Anyway I finished my sit on my friend’s deck in Oakland and an hour or two later one of my cohort-mates picked me up and we went to the retreat breakfast. Back in March, when I was possibly prepping for a lawsuit around all this, I wrote this account of that morning:

We arrived at the Wat Mongkolratanaram Thai temple in Berkeley around 10am. I was still a bit stoned, had no cash, and the token system for purchasing food was unfamiliar. I joked about needing someone to help me figure it out. While I was mildly overwhelmed by the situation, the social milieu, the token system, and the diverse food offerings, I would not say that I was especially high, and certainly not impaired. I enjoyed a breakfast of fried chicken and sticky rice.
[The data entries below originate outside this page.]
(* ===== verification/ToolsSpec.v ===== *)
(** What the tools move: the bytes of files and devices by position, from the calls a
    tool made. *)
From S2P Require Import Prelude Kernel Types Bytes Sgdma Daq Tools.
Local Open Scope Z_scope.

(** ** Bytes and where they are *)
#[local] Abbreviation len l := (Z.of_nat (length l)).
Definition place (pos : Z) (data : list Z) : list (Z * Z) := zip (seqZ pos (len data)) data.

Lemma place_nil pos : place pos [] = [].
Proof. done. Qed.
Lemma place_app pos l1 l2 : place pos (l1 ++ l2) = place pos l1 ++ place (pos + len l1) l2.
Proof.
  unfold place. rewrite length_app, Nat2Z.inj_add, seqZ_app by lia. apply zip_with_app. rewrite length_seqZ. lia.
Qed.

(** The position of [fd] after a call: [lseek] sets it.  The driver's devices do not
    move it. *)
Definition step_pos (fd pos : Z) (e : pevent) : Z :=
  match e with PE_call (P_lseek f _) v => if (f =? fd) && (0 <=? v) then v else pos | _ => pos end.
Definition left_at (fd pos : Z) (l : list pevent) : Z := foldl (step_pos fd) pos l.

Definition bytes_in (fd : Z) (e : pevent) : list Z :=
  match e with PE_fill (F_read f _) _ data => if f =? fd then data else [] | _ => [] end.
Definition bytes_out (fd : Z) (e : pevent) : list Z :=
  match e with PE_call (P_write f data) v => if f =? fd then take (Z.to_nat v) data else [] | _ => [] end.

Fixpoint moving (bytes : pevent -> list Z) (fd pos : Z) (l : list pevent) : list (Z * Z) :=
  match l with
  | e :: l => place pos (bytes e) ++ moving bytes fd (step_pos fd pos e) l
  | [] => []
  end.
(** What was read from [fd], what it took. *)
Definition fetched (fd : Z) := moving (bytes_in fd) fd.
Definition landed (fd : Z) := moving (bytes_out fd) fd.

Lemma moving_app bytes fd pos l1 l2 :
  moving bytes fd pos (l1 ++ l2) = moving bytes fd pos l1 ++ moving bytes fd (left_at fd pos l1) l2.
Proof. revert pos. induction l1 as [|e l1 IH]; intros pos; [done|]. cbn. by rewrite IH, app_assoc. Qed.
Lemma left_at_app fd pos l1 l2 : left_at fd pos (l1 ++ l2) = left_at fd (left_at fd pos l1) l2.
Proof. apply foldl_app. Qed.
At one point after breakfast, while still at the temple, Shankin approached me and pointed to a group of people sitting on the ground in a circle. “Those are the cool kids,” he said. “Go tell them there’s only two genders.” He made a couple more jokes along these lines, a theme that might be described as “triggering things to say to a group of Bay Area leftists.” I joked that I would tell them I was a fan of Jordan Peterson. He pulled me aside and told me that I’d “freaked people out” by expressing my affection for Peterson in the signal group back on September 5th. He confessed that he agreed with some of Peterson’s ideas, appreciated Akira the Don’s remixes of Peterson’s talks, and wished that the conversation around these things was less polarized.

We probably arrived back at the Alembic around 11:30 or 12. The “integration circle” began shortly thereafter and lasted for about three hours.
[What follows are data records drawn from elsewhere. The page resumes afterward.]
(* ===== verification/Boards.v ===== *)
(** The small programs for the boards: the DMA loop back of the AUBoard
    ([vitis/auboard-dma-bram], [vitis/auboard-aurora-axi]; the two differ in [BRAM_BASE]
    only) and the self test of the pulse counter. *)
From S2P Require Import Prelude Kernel.
Local Open Scope Z_scope.

(** ** The calls of the programs: memory, registers, the DMA library, the console *)
Inductive bcall :=
| B_print (s : string)
| B_print_num (n : Z)
| B_load8 (p : Z)
| B_store8 (p v : Z)
| B_In32 (p : Z)
| B_Out32 (p v : Z)
| B_DmaLookup (id : Z)
| B_DmaCfgInitialize (cfg : Z)
| B_SimpleTransfer (p len : Z) (to_device : bool)
| B_Busy (to_device : bool).

Class Bare (D : Type) := bare_call : bcall -> D -> Z * D.

Record bst (D : Type) := { b_env : D; b_trace : list (bcall * Z) }.
Arguments Build_bst {D}.
Arguments b_env {D}.
Arguments b_trace {D}.
#[export] Instance bst_settable D : Settable (bst D) := fun s => Build_bst (b_env s) (b_trace s).

Definition OK : Z := 0.
Definition FAILURE : Z := 1.

(* @src src/vitis/auboard-dma-bram/src/auboard_dma_bram.c:6-6 MAX_PKT_LEN *)
Definition MAX_PKT_LEN : Z := 0x40.
(* @src src/vivado/ip_repo/ip-pulse-counter-saxi/drivers/pulse_counter_v1_0/src/pulse_counter_selftest.c:9-9 READ_WRITE_MUL_FACTOR *)
Definition READ_WRITE_MUL_FACTOR : Z := 0x10.

Section Code.
Context {D : Type} `{Bare D}.

Definition bdo (c : bcall) : M (bst D) Z := fun s =>
  let '(v, d) := bare_call c (b_env s) in (v, s <| b_env := d |> <| b_trace ::= fun l => l ++ [(c, v)] |>).
Definition bdo_ (c : bcall) : M (bst D) unit := bdo c ;; mret tt.

(** ** The DMA loop back, for either base address *)
Section Loopback.
Variables BRAM_BASE DMA_DEVICE_ID : Z.

Definition TxPtr : Z := BRAM_BASE.
Definition RxPtr : Z := BRAM_BASE + 0x2000.

(** The line breaks after 16 bytes are left out. *)
(* @src src/vitis/auboard-dma-bram/src/auboard_dma_bram.c:12-21 PrintBuffer *)
Definition PrintBuffer (Label : string) (BufferPtr Length : Z) : M (bst D) unit :=
  bdo_ (B_print Label) ;;
  for_up (Z.to_nat Length) 0 (fun i => v ← bdo (B_load8 (BufferPtr + i)); bdo_ (B_print_num v)).

(** [timeout] turns left; C's [||] asks for the second direction only when the first is
    not busy. *)
(* @src src/vitis/auboard-dma-bram/src/auboard_dma_bram.c:51-57 main *)
Fixpoint wait_idle (timeout : nat) : M (bst D) unit :=
  tx ← bdo (B_Busy true);
  rx ← (if nz tx then mret 1 else bdo (B_Busy false));
  if nz tx || nz rx then
    match timeout with
    | O => bdo_ (B_print "Timeout Occurred!")
    | S timeout => wait_idle timeout
    end
  else mret tt.

(* @src src/vitis/auboard-dma-bram/src/auboard_dma_bram.c:64-69 main *)
Fixpoint count_errors (n : nat) (i ErrorCount : Z) : M (bst D) Z :=
  match n with
  | O => mret ErrorCount
  | S n =>
      r ← bdo (B_load8 (RxPtr + i));
      t ← bdo (B_load8 (TxPtr + i));
      count_errors n (i + 1) (if r =? t then ErrorCount else ErrorCount + 1)
  end.

(* @src src/vitis/auboard-dma-bram/src/auboard_dma_bram.c:23-78 main *)
Definition loopback_main : M (bst D) Z :=
  bdo_ (B_print "--- DMA Data Print Test Start ---") ;;
  CfgPtr ← bdo (B_DmaLookup DMA_DEVICE_ID);
  if negb (nz CfgPtr) then mret FAILURE
  else
    Status ← bdo (B_DmaCfgInitialize CfgPtr);
    if negb (Status =? OK) then mret FAILURE
    else
      for_up (Z.to_nat MAX_PKT_LEN) 0 (fun i => bdo_ (B_store8 (TxPtr + i) (u8 (i + 0x10))) ;; bdo_ (B_store8 (RxPtr + i) 0)) ;;
      PrintBuffer "TX Data Before Transfer" TxPtr MAX_PKT_LEN ;;
      PrintBuffer "RX Data Before Transfer (Empty)" RxPtr MAX_PKT_LEN ;;
      bdo_ (B_SimpleTransfer RxPtr MAX_PKT_LEN false) ;;
      bdo_ (B_SimpleTransfer TxPtr MAX_PKT_LEN true) ;;
      wait_idle (Z.to_nat 10000000) ;;
      bdo_ (B_print "Transfer Finished!") ;;
      PrintBuffer "RX Data After Transfer (Received)" RxPtr MAX_PKT_LEN ;;
      ErrorCount ← count_errors (Z.to_nat MAX_PKT_LEN) 0 0;
      (if ErrorCount =? 0 then bdo_ (B_print "SUCCESS: Data matches exactly!")
       else bdo_ (B_print "FAILURE: errors found.") ;; bdo_ (B_print_num ErrorCount)) ;;
      mret OK.
End Loopback.

(** ** The pulse counter *)
(* @src src/vivado/ip_repo/ip-pulse-counter-saxi/drivers/pulse_counter_v1_0/src/pulse_counter.h:34-35 PULSE_COUNTER_mWriteReg *)
Definition PULSE_COUNTER_mWriteReg (BaseAddress RegOffset Data : Z) : M (bst D) unit :=
  bdo_ (B_Out32 (u32 (BaseAddress + RegOffset)) (u32 Data)).
(* @src src/vivado/ip_repo/ip-pulse-counter-saxi/drivers/pulse_counter_v1_0/src/pulse_counter.h:54-55 PULSE_COUNTER_mReadReg *)
Definition PULSE_COUNTER_mReadReg (BaseAddress RegOffset : Z) : M (bst D) Z :=
  bdo (B_In32 (u32 (BaseAddress + RegOffset))).

(* @src src/vivado/ip_repo/ip-pulse-counter-saxi/drivers/pulse_counter_v1_0/src/pulse_counter_selftest.c:51-55 PULSE_COUNTER_Reg_SelfTest *)
Fixpoint read_back (n : nat) (i baseaddr : Z) : M (bst D) bool :=
  match n with
  | O => mret true
  | S n =>
      v ← PULSE_COUNTER_mReadReg baseaddr (i * 4);
      if negb (v =? (i + 1) * READ_WRITE_MUL_FACTOR) then
        bdo_ (B_print "Error reading register value at address") ;; bdo_ (B_print_num (baseaddr + i * 4)) ;; mret false
      else read_back n (i + 1) baseaddr
  end.

(* @src src/vivado/ip_repo/ip-pulse-counter-saxi/drivers/pulse_counter_v1_0/src/pulse_counter_selftest.c:31-60 PULSE_COUNTER_Reg_SelfTest *)
Definition PULSE_COUNTER_Reg_SelfTest (baseaddr_p : Z) : M (bst D) Z :=
  let baseaddr := u32 baseaddr_p in
  bdo_ (B_print "* User Peripheral Self Test") ;;
  bdo_ (B_print "User logic slave module test...") ;;
  for_up 4 0 (fun i => PULSE_COUNTER_mWriteReg baseaddr (i * 4) ((i + 1) * READ_WRITE_MUL_FACTOR)) ;;
  ok ← read_back 4 0 baseaddr;
  if negb ok then mret FAILURE
  else bdo_ (B_print "   - slave register write/read passed") ;; mret OK.
End Code.

(** ** Memory that keeps what is stored; the DMA copies at once *)
Definition ex_bram : Z := 0xC0000000.
Definition ex_mem (c : bcall) (d : gmap Z Z) : Z * gmap Z Z :=
  match c with
  | B_store8 p v | B_Out32 p v => (0, <[p := v]> d)
  | B_load8 p | B_In32 p => (default 0 (d !! p), d)
  | B_DmaLookup _ => (1, d)
  | B_SimpleTransfer p n true =>
      (0, foldl (fun d i => <[p + 0x2000 + i := default 0 (d !! (p + i))]> d) d (seqZ 0 n))
  | _ => (0, d)
  end.
#[export] Instance ex_bare : Bare (gmap Z Z) := ex_mem.

Example ex_selftest : (PULSE_COUNTER_Reg_SelfTest 0x43c00000 (Build_bst ∅ [])).1 = OK.
Proof. done. Qed.
Example ex_count : (count_errors ex_bram 3 0 0 (Build_bst (<[ex_bram := 1]> ∅) [])).1 = 1.
Proof. done. Qed.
I’ll add a quick word about the Jordan Peterson thing. It’s curious that people got freaked out behind the scenes when I said that I’d found his work helpful. I’ll likely write more about this later when I discuss my experience in the program between October and February. For now I’ll just say that, even if you think Peterson is the devil himself, freaking out about him in the context of psychedelic integration is…I don’t know…ironically reactionary? Peterson has spoken about his personal psilocybin experiences, and written extensively about the bible – I think I remember him positing a theory that the Book of Revelation is a mushroom vision – world mythology, Jung, alchemy…all things that would hypothetically be of interest and at least worth discussing on the topic of psychedelic integration.
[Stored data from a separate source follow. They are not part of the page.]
(** * gnmireverse/client: a shallow embedding of main.go

    The client bridges a gNMI Subscribe stream from a target to a
    gNMIReverse Publish stream towards a collector.  This file models
    - [newTLSConfig], the credential builder, with its file accesses;
    - the start-up part of [main] (flags, credentials, dialing);
    - one retry iteration: the [publish] and [subscribe] goroutines run
      under an [errgroup] context and share an unbuffered channel;
    - the retry loop of [main]. *)

From Stdlib Require Import String List Bool Arith Lia.
Import ListNotations.
Open Scope string_scope.

(** ** Go values *)

(** Go [error] values that the client produces or receives. *)
Inductive GoErr : Type :=
| Canceled                                (** context.Canceled *)
| ErrMsg (msg : string)                   (** fmt.Errorf(msg) with no operand *)
| Errorf (format : string) (arg : GoErr)  (** fmt.Errorf(format, arg) *)
| ErrPath (op path : string)              (** *os.PathError *)
| ErrStatus (code : nat)                  (** a gRPC status error *)
| ErrEOF.                                 (** io.EOF *)

(** A Go [error]: [None] is [nil]. *)
Definition error := option GoErr.

Definition bytes := list Byte.byte.

(** ** gNMI messages (github.com/openconfig/gnmi/proto/gnmi) *)

Record PathElem := mkPathElem { pe_name : string; pe_key : list (string * string) }.

Record Path := mkPath {
  path_origin : string;
  path_elem : list PathElem;
  path_target : string
}.

(** [&gnmi.Path{}]: every field at its zero value. *)
Definition zero_path : Path := mkPath "" [] "".

Inductive SubscriptionMode := TARGET_DEFINED | ON_CHANGE | SAMPLE.

Record Subscription := mkSubscription {
  sub_path : Path;
  sub_mode : SubscriptionMode;
  sub_sample_interval : nat
}.

Record SubscriptionList := mkSubscriptionList {
  sl_prefix : option Path;
  sl_subscription : list Subscription
}.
Anyway, I guess the last thing to say for the purpose of this post is that, during the course of the three hour integration circle, I disclosed that I’d been stoned that morning, in a reflection on someone else’s share, expressing appreciation to the woman who’d helped me navigate breakfast at the temple. I didn’t think much of it. I guess I felt safe and didn’t think I’d done anything wrong. (The day before, another cohort-mate had apologized to me for being quiet in a discussion that we’d had on Friday. He’d been stoned, he said.) Nobody expressed any concern. By the time the poem encounter happened, roughly seven hours had passed since I’d smoked the cannabis.

At another point during that weekend, it may have been after the poem incident on Sunday, Robin Alexandra said to me something like “you seem to really enjoy working with the hapé.”

“Oh yes,” I said. “It’s been amazing.”

“I’m so glad you have that practice,” she said.